An Amour
[Past of Memory]
Chapter 1
Chapter 1
A fanfiction by Zi_You
Title : An
Amour| Main Cast:
Choi Siwon (Super Junior), Peizhi
Lee(OC) | Genre:
Romance | Duration :
Chapter
Summary :
Percayalah, ini tidak hanya sekedar
hubungan dan komitmen
Akan ada kesetiaan didalam hubungan ini.
*****
Note:
Andrew Choi is west name of Choi Siwon.
.
Hope you like this fanfiction
and
happy reading!
.
..
PARIS, PERANCIS
May, 31 2012
08.00 PM
PEIZHI SIDE
Terlalu
banyak seseorang yang datang dalam hidupku. Memaksaku seolah mengenal mereka
lebih dari penampilannya. Memaksa masuk dalam memoriku, yang mungkin bagi
mereka tiada habis kapasitasnya. Terlepas,
mereka seseorang yang penting dalam hidupku atau tidak.
Dia salah satunya. Andrew Choi. Dia satu dari banyak pria
yang ku jumpai. Ia sama dengan mereka. Ia memaksaku seolah
mengenalnya lebih dari
penampilannya.
Lelaki dengan perawakan tinggi kekar, itu cukup menyita
perhatianku, kala pertemuanku dengannya, untuk pertama kali. Bahkan, walau iris
matanya tak mengunci iris mataku, namun ia mampu membuat iris mataku terkunci
di sana. Dan untuk sejenak, ia membuatku lupa bawa beberapa objek ada di
sekitarku, tak hanya ia seorang.
Pertemuanku dengannya seolah telah direncanakan, di salah
satu restaurant di Distric Paris itulah, kita bertemu. Ia terlihat mengesankan
dengan setelan jas hitam formalnya. Juga sepasang paruh baya yang bersamanya.
Senyum dari lesung pipinya membuatnya tidak hanya tampan, tapi juga manis.
Ketika langkah kakinya semakin mendekati meja tempatku
sekarang, ia bersama sepasang paruh baya itu membungkukkan badannya. Pun dengan
ibuku yang menyentuh sikuku, bermaksud memberitahuku untuk membungkukkan
badanku, pula. Ia seolah membuatku membuyarkan iris mataku yang masih terkunci
dalam iris matanya.
“Presdir Lee.” Suara bass milik salah seorang pasangan
setengah baya itu.
“Oh, Presdir Choi. Silahkan duduk.” Ujar ayah,
mempersilahkan tamu nya untuk duduk.
“Oh. Perkenalkan ini putri kami, Peizhi Lee.” Ucap ayah,
lagi.
Kubungkukkan badanku. Penghormatan khas Korea itu masih
ku pegang. Ayah seorang berkebangsaan Korea yang bekerja untuk perusahaan besar
di Paris, sejak 10 tahun lalu. Sepasang paruh baya itu, tersenyum simpul. Lalu
melakukan hal yang sama. Juga lelaki tampan di hadapanku. Ia juga membungkukkan
badannya, hormat.
“Senang bertemu denganmu kembali, Nona Lee.” Ucapnya
dengan aksen Korea yang terdengar sangat kental. Suara bassnya berucap lirih.

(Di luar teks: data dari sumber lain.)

(** X13.  When every part met by the walk can be read, the text of a
    multipart message is the texts of its parts one after the other, in
    the order of the walk and with nothing between them. *)
Theorem collect_text_concat codecs get_text parts texts text_content :
  Forall2 (fun part text => part_text codecs get_text part = inr text)
          parts texts ->
  collect_text codecs get_text parts text_content
  = inr (text_content ++ concat texts).
Proof.
  intros H. revert text_content.
  induction H as [|part text parts texts Hp _ IH]; intros acc.
  { simpl. by rewrite app_nil_r. }
  cbn [collect_text concat]. unfold part_text in Hp.
  destruct (str_eqb (get_content_type part) (py "text/plain")).
  { rewrite Hp, IH. by rewrite <- app_assoc. }
  destruct (str_eqb (get_content_type part) (py "text/html")).
  { destruct (decode_part codecs part Ignore) as [e|html]; [done|].
    injection Hp as <-. rewrite IH. by rewrite <- app_assoc. }
  injection Hp as <-. rewrite IH. by rewrite app_nil_l.
Qed.

Lemma collect_text_concat_witness :
  text_content_of sample_codecs (fun html => html)
    (Multi (Headers (py "multipart") (py "alternative") None None None)
       [Single (Headers (py "text") (py "plain") (Some (py "ascii")) None None)
          (py "Hi there.");
        report_part;
        Single (Headers (py "text") (py "html") (Some (py "ascii")) None None)
          (py "Bye")])
  = inr (py "Hi there." ++ py "Bye").
Proof.
  unfold text_content_of. cbn [is_multipart].
  rewrite (collect_text_concat sample_codecs (fun html => html) _
             [[]; py "Hi there."; []; py "Bye"]).
  - reflexivity.
  - repeat constructor.
Defined.

(** ** [save_plain_text_content] *)

(** X14.  [save_plain_text_content] writes nothing when the text cannot be
    extracted and hands the error on; otherwise it returns the text and
    appends to the vault the lines of [chunk_text] at its default
    [max_length] of 1000, changing nothing else. *)
Theorem save_plain_text_content_effect
    codecs get_text parsebytes email_bytes email_id w :
  (forall e,
     text_content_of codecs get_text (parsebytes email_bytes) = inl e ->
     save_plain_text_content codecs get_text parsebytes email_bytes email_id w
     = (inl e, w)) /\
  (forall text path,
     text_content_of codecs get_text (parsebytes email_bytes) = inr text ->
     environ w !! py "VAULT_FILENAME" = Some path ->
     save_plain_text_content codecs get_text parsebytes email_bytes email_id w
     = (inr text,
        set_files
          (<[path := default [] (files w !! path)
                     ++ concat (map (fun chunk => strip chunk ++ newline)
                                    (chunk_text text 1000))]> (files w)) w)).
Proof.
  unfold save_plain_text_content, bind, lift. split.
  - intros e ->. done.
  - intros text path -> Hpath.
    by rewrite (save_chunks_to_vault_spec _ w path Hpath).
Qed.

Namun, masih terjangkau oleh indera pendengaranku. Oh apakah ada masalah dengan
indera pendengaranku? Bertemu dengannya kembali? Bukankah ini adalah pertemuan pertamaku,
dengannya? Pernyataannya kini menimbulkan pertanyaan yang mulai berkecamuk
dalam benakku.
“Dan ini putra pertama kami, Andrew Choi.” Namun, suara
bass milik satu dari sepasang paruh baya di hadapanku ini membuyarkan
pertanyaan dalam benakku. Membuatku menyungginggkan senyum simpulku, walau ku
yakin lelaki di hadapanku ini tak menangkap keikhlasan dalam ulasan senyumku.
Keheningan mulai menyelimuti meja dengan 6 orang penghuni
ini. Bahkan setelah salah satu paruh baya di hadapanku ini menyelesaikan frasa
terakhirnya, tak ada seorang pun dari mereka yang berniat membuka pembicaraan,
kembali.
Ku telangkupkan sendok dan garpu itu di atas piring
keramik putih itu. Tangan kananku mulai meraih gelas putih di sampingku. Lantas
menegak air putih di dalamnya. Walau ku rasa aroma beef steak itu masih menggugahku, namun ku rasa satu porsi beef steak itu terlalu berlebihan untukku. Pun dengan
selera makanku yang hilang entah kemana.
Ku lirik arloji ku, sekilas. Jarum pendek itu, menunjuk
angka sembilan, pun dengan jarum panjangnya yang menunjuk angka dua belas. Pukul
09.00 PM untuk waktu daerah Paris.
Ku hembuskan nafasku dengan sedikit kasar. Makan malam
ini terasa sedikit membosankan. Kendati demikian, aku tak dapat menolak ajakan
ayah untuk makan malam yang ku rasa telah direncanakan. Ayah sedikit kerasa
kepala untuk ini.
“Andrew, setelah makan malam, kau tidak keberatan bukan,
jika mengantar Peizhi?” ucap salah satu dari sepasang paruh baya di hadapanku
ini. Ia seolah memecahkan keheningan yang sedari tadi menyelimuti meja ini.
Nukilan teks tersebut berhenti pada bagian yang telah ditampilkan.